The problems in my constituency--it is not unique--can be simply stated: pay awards and other costs are in excess of the inflation uplift given by the Government; the formula for allocating resources is wrong, which is why nearly all the authorities around London are in deficit; NHS staff cannot afford to live in Hampshire and other parts of the south-east, so there are recruitment and retention problems and excessive use of agency staff, which leads to budgetary problems; and there are severe problems of "delayed transfers of care", or bed blocking, which means that hospitals have to treat more people than they should.
Against that background, one must ask whether the Bill will help. Clause 1 sets up the new strategic health authorities--major turbulence. I was sent the document relevant to my constituency. It was entitled "Modernising the NHS: Shifting the Balance of Power in the South East", a grandiose title with geopolitical overtones, but it really means that four health authorities in Hampshire and the Isle of Wight are knocked into one. The first paragraph tells us that NHS reform will

"address the issues that really affect the patients"

but once we have read it, we realise that it does not. It is a thin document with 12 lines on the financial implications on page 21. There are no details of any costs or savings, simply an aspiration that any savings would be earmarked for reinvestment in front-line services. Presumably, the obverse is true: any costs will have to come out of front-line services.
Clauses 2 and 3 propose major reform for PCTs. I am not against that, but it is worth pointing out that those are fragile and untested bodies. On their slender shoulders will pass responsibility for managing large services, employing staff and negotiating with the trusts, and then they will have to do all the stuff in the NHS plan: modernise the service, involve patients and the public, lead on partnership with local authorities and liaise with the independent sector. I am not convinced that they are adequately resourced to take on all those roles. I want an assurance from the Minister that they will not inherit all the deficits from their predecessors.

Clauses 8 and 9 are about money. Every year, there is a huge redistribution of resources in the NHS--it is a larger sum of money than the revenue support grant--but with minimum debate and minimum accountability. On that allocation formula rests the quality of service that our constituents get. It is the so-called York formula.

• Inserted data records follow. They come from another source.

Lemma add_matches requested row ks : NoDup ks -> (forall k, k ∈ ks -> is_Some (requested !! k)) -> forall matches k,
  foldl (add_match requested row) matches ks !! k =
  if bool_decide (k ∈ ks) then Some (default [] (matches !! k) ++ [item_of requested k row]) else matches !! k.
Proof.
  induction 1 as [|a ks Ha _ IH]; intros Hreq matches k; simpl; [done|]. rewrite IH by (intros; apply Hreq; by right).
  destruct (Hreq a ltac:(by left)) as [original Ho].
  assert (Hadd : add_match requested row matches a = <[a := default [] (matches !! a) ++ [item_of requested a row]]> matches)
    by (unfold add_match, item_of; by rewrite Ho).
  rewrite Hadd, dict_lookup_insert. destruct (decide (a = k)) as [->|Hne].
  - rewrite (bool_decide_eq_true_2 (k ∈ k :: ks)) by left. by rewrite bool_decide_eq_false_2.
  - assert (Hiff : k ∈ a :: ks <-> k ∈ ks) by (rewrite elem_of_cons; naive_solver). by rewrite (bool_decide_ext _ _ Hiff).
Qed.

Lemma match_row_lookup requested matches row k : dict_wf requested -> is_Some (requested !! k) ->
  match_row requested matches row !! k = if names_alias k row then Some (default [] (matches !! k) ++ [item_of requested k row]) else matches !! k.
Proof.
  intros Hwf Hk. unfold match_row, names_alias. destruct (answers row); [|done]. simpl.
  assert (Hkeys : forall x, is_Some (requested !! x) <-> x ∈ dict_keys requested).
  { intros x. split; intros H.
    - destruct (decide (x ∈ dict_keys requested)) as [|E]; [done|]. apply dict_lookup_None_keys in E. rewrite E in H. by destruct H.
    - destruct (requested !! x) eqn:E; [done|]. by apply dict_lookup_None_keys in E. }
  assert (Hin : forall x, x ∈ List.filter (fun k => bool_decide (k ∈ row_aliases row)) (dict_keys requested) <-> x ∈ row_aliases row /\ x ∈ dict_keys requested).
  { intros x. rewrite !list_elem_of_In, filter_In, bool_decide_eq_true, list_elem_of_In. tauto. }
  rewrite add_matches.
  - rewrite (bool_decide_ext (k ∈ List.filter _ _) (k ∈ row_aliases row)); [done|]. rewrite Hin, <- Hkeys. tauto.
  - apply NoDup_ListNoDup, List.NoDup_filter, NoDup_ListNoDup, Hwf.
  - intros x [_ Hx]%Hin. by apply Hkeys.
Qed.

Lemma match_rows_lookup requested rows k : dict_wf requested -> is_Some (requested !! k) -> forall matches,
  default [] (foldl (match_row requested) matches rows !! k) = default [] (matches !! k) ++ (item_of requested k <$> List.filter (names_alias k) rows).
Proof.
  intros Hwf Hk. induction rows as [|row rows IH]; intros matches; simpl; [by rewrite app_nil_r|].
  rewrite IH, match_row_lookup by done. destruct (names_alias k row); simpl; [by rewrite <- app_assoc|done].
Qed.

Lemma by_security_id_one items item : dict_values (by_security_id items) = [item] ->
  item ∈ items /\ Forall (fun i => i.(di_security_id) = item.(di_security_id)) items.
Proof.
  unfold by_security_id. intros H.
  assert (Hinv : forall l d, (forall k v, (k, v) ∈ entries (foldl (fun d item => <[item.(di_security_id) := item]> d) d l) ->
      (k, v) ∈ entries d \/ (v ∈ l /\ k = v.(di_security_id)))
    /\ (forall i, i ∈ l -> is_Some (foldl (fun d item => <[item.(di_security_id) := item]> d) d l !! i.(di_security_id)))
    /\ (forall k, is_Some (d !! k) -> is_Some (foldl (fun d item => <[item.(di_security_id) := item]> d) d l !! k))).
  { induction l as [|i l IH]; intros d; simpl; [split; [auto|split; [by intros ? ?%elem_of_nil|done]]|].
    destruct (IH (<[di_security_id i := i]> d)) as (IH1 & IH2 & IH3). split; [|split].
    - intros k v [Hin|[Hin ->]]%IH1; [|right; split; [by right|done]]. apply dict_insert_entries_inv in Hin. destruct Hin as [Hin|[-> ->]]; [by left|right; split; [left|done]].
    - intros j [->|Hj]%elem_of_cons; [|by apply IH2]. apply IH3. rewrite dict_lookup_insert_eq. done.
    - intros k Hk. apply IH3. rewrite dict_lookup_insert. by destruct (decide _). }
  destruct (Hinv items ∅) as (H1 & H2 & _). unfold dict_values in H. destruct (entries _) as [|[k v] [|]] eqn:E; try done. injection H as ->.
  destruct (H1 k item) as [Hin|[Hin Hk]]; [left|by apply elem_of_nil in Hin|]. split; [done|]. apply Forall_forall. intros i [v Hv]%H2.
  apply dict_lookup_elem in Hv. rewrite E in Hv. apply list_elem_of_singleton in Hv. congruence.
Qed.

Lemma requested_of_spec symbols : dict_wf (requested_of symbols) /\
  (forall k v, (k, v) ∈ entries (requested_of symbols) -> k = master_symbol v) /\ (forall s, s ∈ symbols -> is_Some (requested_of symbols !! master_symbol s)).
Proof.
  unfold requested_of. induction symbols as [|s symbols (Hwf & Hk & Hs)] using rev_ind; simpl.
  { split; [apply dict_wf_empty|]. split; [by intros k v ?%elem_of_nil|by intros s ?%elem_of_nil]. }
  rewrite foldl_app. simpl. split; [by apply dict_wf_insert|]. split.
  - intros k v [Hin|[-> ->]]%dict_insert_entries_inv; auto.
  - intros x. rewrite elem_of_app, list_elem_of_singleton, dict_lookup_insert. intros [Hx%Hs| ->]; by destruct (decide _).
Qed.

Lemma resolve_all_ok matches l : NoDup (fst <$> l) -> (forall k v, (k, v) ∈ l -> k = master_symbol v) -> forall resolved0 resolved,
  resolve_all matches resolved0 l = Ok resolved ->
  (forall k, ~ k ∈ (fst <$> l) -> resolved !! k = resolved0 !! k) /\
  forall k v, (k, v) ∈ l -> exists item, resolved !! k = Some item /\ dict_values (by_security_id (default [] (matches !! k))) = [item].
Proof.
  induction l as [|[k v] l IH]; intros Hnd Hk resolved0 resolved; simpl; [intros [= <-]; split; [done|by intros ? ? ?%elem_of_nil]|].
  apply NoDup_cons in Hnd as [Hnin Hnd]. intros (resolved1 & H1 & H)%result_bind_ok. apply IH in H as [Hother Hl]; [|done|intros; apply Hk; by right].
  unfold resolve_one in H1. destruct (dict_values _) as [|item [|]] eqn:E; try done. injection H1 as <-. rewrite <- (Hk k v ltac:(left)) in Hother. split.
  - intros x [Hne Hx]%not_elem_of_cons. rewrite Hother by done. by rewrite dict_lookup_insert_ne.
  - intros x y [[= -> ->]|Hin]%elem_of_cons; [|by eapply Hl]. exists item. rewrite Hother by done. by rewrite dict_lookup_insert_eq.
Qed.

Lemma entries_lookup {V} (d : dict string V) k : is_Some (d !! k) -> exists v, d !! k = Some v /\ (k, v) ∈ entries d.
Proof. intros [v Hv]. exists v. split; [done|]. by apply dict_lookup_elem. Qed.
Lemma empty_matches {A} (keys : list string) k : default [] ((Dict ((fun k => (k, [])) <$> keys) : dict string (list A)) !! k) = [].
Proof. unfold lookup, dict_lookup. simpl. induction keys as [|a keys IH]; simpl; [done|]. by destruct (decide _). Qed.

(** Every requested symbol is resolved to an instrument under its
    normalised name, whose security id is the one of every equity row of the
    instrument master that names the symbol, and there is such a row: a
    symbol that no row names, or that rows with two ids name, is an error. *)
Theorem resolve_exact symbols text resolved : resolve symbols text = Ok resolved ->
  exists rows, master_rows text = Ok rows /\ forall s, s ∈ symbols ->
    exists item, resolved !! master_symbol s = Some item /\ item.(di_symbol) = master_symbol s /\
      (exists row, row ∈ rows /\ names_alias (master_symbol s) row = true) /\
      (forall row, row ∈ rows -> names_alias (master_symbol s) row = true -> row_security_id row = item.(di_security_id)).
Proof.
  unfold resolve. intros (rows & Hrows & H)%result_bind_ok. exists rows. split; [done|]. intros s Hs.
  destruct (requested_of_spec symbols) as (Hwf & Hk & Hreq). specialize (Hreq s Hs). apply resolve_all_ok in H as [_ H]; [|exact Hwf|exact Hk].
  destruct (entries_lookup _ _ Hreq) as (v & Hv & Hin). destruct (H _ _ Hin) as (item & Hitem & Hone). exists item. split; [done|].
  rewrite match_rows_lookup, empty_matches in Hone by done. simpl in Hone. apply by_security_id_one in Hone as [Hmem Hall].
  apply list_elem_of_fmap in Hmem as (row & -> & Hrow). rewrite list_elem_of_In, filter_In, <- list_elem_of_In in Hrow. split; [|split].
  - unfold item_of. simpl. rewrite Hv. simpl. symmetry. by apply Hk.
  - by exists row.
  - intros row' Hr' Hn'. rewrite Forall_forall in Hall. apply (Hall (item_of (requested_of symbols) (master_symbol s) row')), list_elem_of_fmap_2.
    rewrite list_elem_of_In, filter_In, <- list_elem_of_In. done.
Qed.
(** [template.format(schema=schema)] *)
Fixpoint format_schema (schema template : string) : string :=
  match template with
  | EmptyString => ""
  | String c rest =>
      match template with
      | String "{" (String "s" (String "c" (String "h" (String "e" (String "m" (String "a" (String "}" rest'))))))) => schema +:+ format_schema schema rest'
      | _ => String c (format_schema schema rest)
      end
  end.

(** The clauses and their parameters, in order. *)
Definition schema_of (resource : string) (market : option Market) : string :=
  match market with
  | None => ""
  | Some m => Market_value m +:+ (if resource ==p "features" then "_gold" else "_silver")
  end.
Definition equals (column : string) : string := column +:+ " = %s".
Definition market_clause (q : Query) (market : option Market) : list (string * string) :=
  match q.(qu_market_column), market with Some column, Some m => [(equals column, Market_value m)] | _, _ => [] end.
Definition filter_clause (q : Query) (f : string * string) : result (string * string) :=
  match q.(qu_filters) !! f.1 with
  | None => Err (ValueError ("unsupported filter: " +:+ f.1))
  | Some column => Ok (equals column, f.2)
  end.
Definition where_clause (clauses : list string) : string :=
  match clauses with [] => "" | _ => " WHERE " +:+ str_join " AND " clauses end.

(** The statements of a page: the count and its parameters, then the rows and
    theirs; integers are parameters of their own. *)
Inductive sql_parameter := PText (s : string) | PInt (n : Z).
Record statement := { sq_text : string; sq_parameters : list sql_parameter }.
Record PagePlan := { pp_count : statement; pp_rows : statement; pp_freshness : string }.
Definition page_plan (resource : string) (market : option Market) (limit offset : Z) (filters : dict string string) : result PagePlan :=
  match QUERIES !! resource with
  | None => Err (ValueError "unsupported authoritative resource")
  | Some q =>
      _ ← raise_if (bool_decide (resource ∈ ["candles"; "features"]) && match market with None => true | Some _ => false end)
            (ValueError (resource +:+ " require a market"));
      let schema := schema_of resource market in
      filtered ← map_result (filter_clause q) (entries filters);
      let clauses := market_clause q market ++ filtered in
      let where_ := where_clause (fst <$> clauses) in
      let parameters := (fun p => PText p.2) <$> clauses in
      Ok {| pp_count := {| sq_text := format_schema schema q.(qu_count) +:+ where_; sq_parameters := parameters |};
            pp_rows := {| sq_text := format_schema schema q.(qu_select) +:+ where_ +:+ " ORDER BY " +:+ q.(qu_order_by) +:+ " LIMIT %s OFFSET %s";
                          sq_parameters := parameters ++ [PInt limit; PInt offset] |};
            pp_freshness := q.(qu_freshness) |}
  end.

(** [page]: the world runs a statement and answers with rows. *)
Definition int_cell (c : cell) : result Z := match c with At _ => Err (TypeError "int() argument must be a string, not 'datetime.datetime'") | Val v => int_json v end.
Definition postgres_page {S} (execute : statement -> M S (list record)) : Reader S := fun resource market limit offset filters =>
  plan ← lift (page_plan resource market limit offset filters);
  counted ← execute plan.(pp_count);
  total ← lift (match counted with
                | [] => Err (RuntimeError "authoritative count query returned no row")
                | row :: _ => match row !! "count" with Some c => int_cell c | None => Err (KeyError "count") end
                end);
  items ← execute plan.(pp_rows);
  mret {| pg_items := items; pg_total := total; pg_limit := limit; pg_offset := offset;
          pg_freshest_at := freshest (omap (M := list) (fun row => match row !! plan.(pp_freshness) with Some (At t) => Some t | _ => None end) items) |}.
(* ===== verification/StateStores.v ===== *)
(** * The tables of the backfill and of the realtime feeds
    (src/nanodelta/history/postgres.py, runtime/feed_state.py)

    The durable counterparts of the history state and of the feed state that
    [History] and [Realtime] use: every write is one committed statement, every
    read a query of its own.

    The theorems: whatever writes fail, the history tables answer as the
    in-memory state does after the writes that returned; a feed's state is
    loaded as it was last saved, and its sequence numbers are the highest that
    were saved. *)

From Stdlib Require Import ZArith Lia Ascii String ZifyBool.
From stdpp Require Import prelude strings numbers list.
From S2P Require Import Prelude PyData PyText PyTime Sql Db Contracts Timeframes Realtime History.

Local Open Scope Z_scope.

(** ** PostgresHistoryState *)

(** A row of {market}_silver.candles, as far as the history reads it. *)
Record CoveredRow := { cv_market : Market; cv_symbol : string; cv_timeframe : string; cv_open_time : datetime; cv_is_settled : bool }.
Record HistoryTables := {
  hx_candles : list CoveredRow;
  hx_watermarks : list Watermark;
  hx_runs : list HistoryRun }.
Definition set_watermarks (f : list Watermark -> list Watermark) (t : HistoryTables) : HistoryTables := {|
  hx_candles := t.(hx_candles); hx_watermarks := f t.(hx_watermarks); hx_runs := t.(hx_runs) |}.
Definition set_runs (f : list HistoryRun -> list HistoryRun) (t : HistoryTables) : HistoryTables := {|
  hx_candles := t.(hx_candles); hx_watermarks := t.(hx_watermarks); hx_runs := f t.(hx_runs) |}.

Section HistoryStore.
Context {L : Type}.
Abbreviation Durable := (Db HistoryTables L).

Definition settled_in (k : series) (r : CoveredRow) : bool :=
  bool_decide ((r.(cv_market), r.(cv_symbol), r.(cv_timeframe)) = k) && r.(cv_is_settled).
Definition durable_covered (k : series) : M Durable (list datetime) :=
  reading (query (fun t => Ok (remove_dups (cv_open_time <$> List.filter (settled_in k) t.(hx_candles))))).
(** The candle was stored by the pipeline. *)
Definition durable_record_open (k : series) (value : datetime) : M Durable unit := mret ().
Definition upper (s : str) : str := map upper_char s.

(** [s.split(sep, 1)] for a one-character separator: the text before the
    first [sep] and the text after it, or [s] alone when there is none. *)
Fixpoint split1 (sep : ascii) (s : str) : list str :=
  match s with
  | [] => [[]]
  | a :: s' =>
      if Ascii.eqb a sep then [[]; s']
      else match split1 sep s' with
           | hd :: tl => (a :: hd) :: tl
           | [] => [[a]]
           end
  end.

(** ** Scanning a text for non-overlapping matches

    [str.replace], [re.sub] and [re.findall] walk the text from left to
    right: where the matcher succeeds with a match of [n] characters the
    match is consumed and the scan resumes behind it, elsewhere one
    character is passed over.  [skip] counts the characters of the current
    match that are still to be consumed.  Every matcher of the program
    needs at least one character (lemmas [re_match_nil] and [lit_proper]),
    so nothing is tried at the end of the text. *)

Section Scan.
Context {A : Type}.
(** The matcher gives the match's value and its length. *)
Variable m : str -> option (A * nat).

Fixpoint finditer_from (pos skip : nat) (s : str) : list (nat * A) :=
  match s with
  | [] => []
  | _ :: s' =>
      match skip with
      | S k => finditer_from (S pos) k s'
      | O =>
          match m s with
          | Some (v, n) => (pos, v) :: finditer_from (S pos) (n - 1) s'
          | None => finditer_from (S pos) 0 s'
          end
      end
  end.

(** Matches with their start offsets, in the order found. *)
Definition finditer (s : str) : list (nat * A) := finditer_from 0 0 s.

Definition findall (s : str) : list A := map snd (finditer s).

The local government finance settlement is £36 billion year. There is an open and transparent system of distribution, and a debate about it each year. The spend on the NHS in the UK is £59.1 billion--a far larger sum--but the distribution system is not open, accountable or debated. On those obscure foundations rests the quality of service that our constituents get.

As has been said, under the new regime the money will go direct from the Department to primary care trusts. There will be less room for error. At the moment, it goes to the area and there is viring between the various trusts in order to ensure that there is no problem. There will be no room for manoeuvre under the new regime and a premium on right information.


Mr. Nicholas Winterton (Macclesfield): Will my right hon. Friend give way?


Sir George Young: I am afraid that I am against the clock. My hon. Friend will know that with the rate support grant there is all sorts of controversy, but if the Government do not get that right, the council tax can act as a buffer. There is no such buffer when it comes to that particular formula.
The independent panel set up by the Minister last year made it absolutely clear that the formula was wrong for Hampshire:

"We heard no evidence to support such a large reduction on the national needs 'norm' . . . Denying the area full funding will not make the population any less . . . health conscious."

I end with a helpful suggestion. How do we take the pressure off the NHS, while adhering to its principles? If we hold the view that money is part of the problem, how can we get the percentage of GDP up without upsetting the Chancellor of the Exchequer? I think that one should introduce what I would call NHS at work--an employment- based health insurance scheme complementary to the NHS.